- What is being asked:
If a line in the listing carries the word "split", return a copy of that line.

- Records for the exercise:
(* ===== verification/Alloc.v ===== *)
(** * Alloc: what the heap promises to its clients

    The interface between the kernel heap (KMemory) and the code that calls
    [kmalloc]/[kfree] (the intrusive lists of ListDS, the process control
    blocks). Clients are proved against the class; KMemory gives the
    instance. *)

From S2P Require Import Prelude Memory.

Definition in_region (r : Z * Z) (x : Z) : Prop := r.1 ≤ x < r.1 + r.2.
Definition in_regions (rs : list (Z * Z)) (x : Z) : Prop := ∃ r, r ∈ rs ∧ in_region r x.

(** Two regions share no byte. *)
Definition apart (r r' : Z * Z) : Prop := r.1 + r.2 ≤ r'.1 ∨ r'.1 + r'.2 ≤ r.1.

Class Allocator (St : Type) `{LM : Lens St mem} : Type := {
  alloc : Z → M St Z;
  release : Z → M St unit;

  (** [alloc_inv s rs]: the heap is well formed in [s] and exactly the
      regions [rs] are handed out. *)
  alloc_inv : St → list (Z * Z) → Prop;
  alloc_inv_perm : ∀ s rs rs', rs ≡ₚ rs' → alloc_inv s rs → alloc_inv s rs';

  (** Regions handed out are mapped and pairwise apart. *)
  alloc_inv_mapped : ∀ s rs r, alloc_inv s rs → r ∈ rs → mapped r.1 r.2 ∧ 0 ≤ r.2;
  alloc_inv_apart : ∀ s r rs r', alloc_inv s (r :: rs) → r' ∈ rs → apart r r';

  (** A client that writes only inside its regions does not disturb the heap. *)
  alloc_inv_write : ∀ s rs m', alloc_inv s rs →
    (∀ x, ¬ in_regions rs x → get8 m' x = get8 (lget s) x) → alloc_inv (lput m' s) rs;

  (** Allocation returns, and gives NULL with nothing changed or a fresh
      region of at least the size asked for; the regions handed out keep
      their content. *)
  alloc_run : ∀ s rs size, alloc_inv s rs → 0 < size < 4294967296 →
    alloc size s = Ok NULL s ∨
    ∃ p n m', alloc size s = Ok p (lput m' s) ∧ size ≤ n ∧
      alloc_inv (lput m' s) ((p, n) :: rs) ∧
      (∀ x, in_regions rs x → get8 m' x = get8 (lget s) x);

  (** Releasing a region returns it and keeps the content of the others. *)
  release_run : ∀ s p n rs, alloc_inv s ((p, n) :: rs) →
    ∃ m', release p s = Ok tt (lput m' s) ∧ alloc_inv (lput m' s) rs ∧
      (∀ x, in_regions ((p, n) :: rs) x → get8 m' x = get8 (lget s) x)
}.

Section client_lemmas.
Context {St : Type} `{LM : Lens St mem} {AL : Allocator St}.

#[export] Instance alloc_inv_proper s : Proper ((≡ₚ) ==> iff) (alloc_inv s).
Proof. intros rs rs' Hp. split; apply alloc_inv_perm; [done|by symmetry]. Qed.

Lemma in_regions_cons r rs x : in_regions (r :: rs) x ↔ in_region r x ∨ in_regions rs x.
Proof.
  unfold in_regions. split.
  - intros (r' & [->|H]%elem_of_cons & H'); eauto.
  - intros [H|(r' & H & H')]; [exists r|exists r']; split; try done; set_solver.
Qed.

Lemma apart_not_in r r' x : apart r r' → in_region r x → ¬ in_region r' x.
Proof. unfold apart, in_region. lia. Qed.

Lemma alloc_inv_not_null s p n rs : alloc_inv s ((p, n) :: rs) → p ≠ NULL.
Proof.
  intros Hi. destruct (alloc_inv_mapped _ _ (p, n) Hi) as [Hm _]; [set_solver|].
  unfold NULL. cbn in Hm. mapped_tac.
Qed.
End client_lemmas.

- Solution for this problem:
Proof. intros rs rs' Hp. split; apply alloc_inv_perm; [done|by symmetry]. Qed.
  unfold in_regions. split.
  - intros [H|(r' & H & H')]; [exists r|exists r']; split; try done; set_solver.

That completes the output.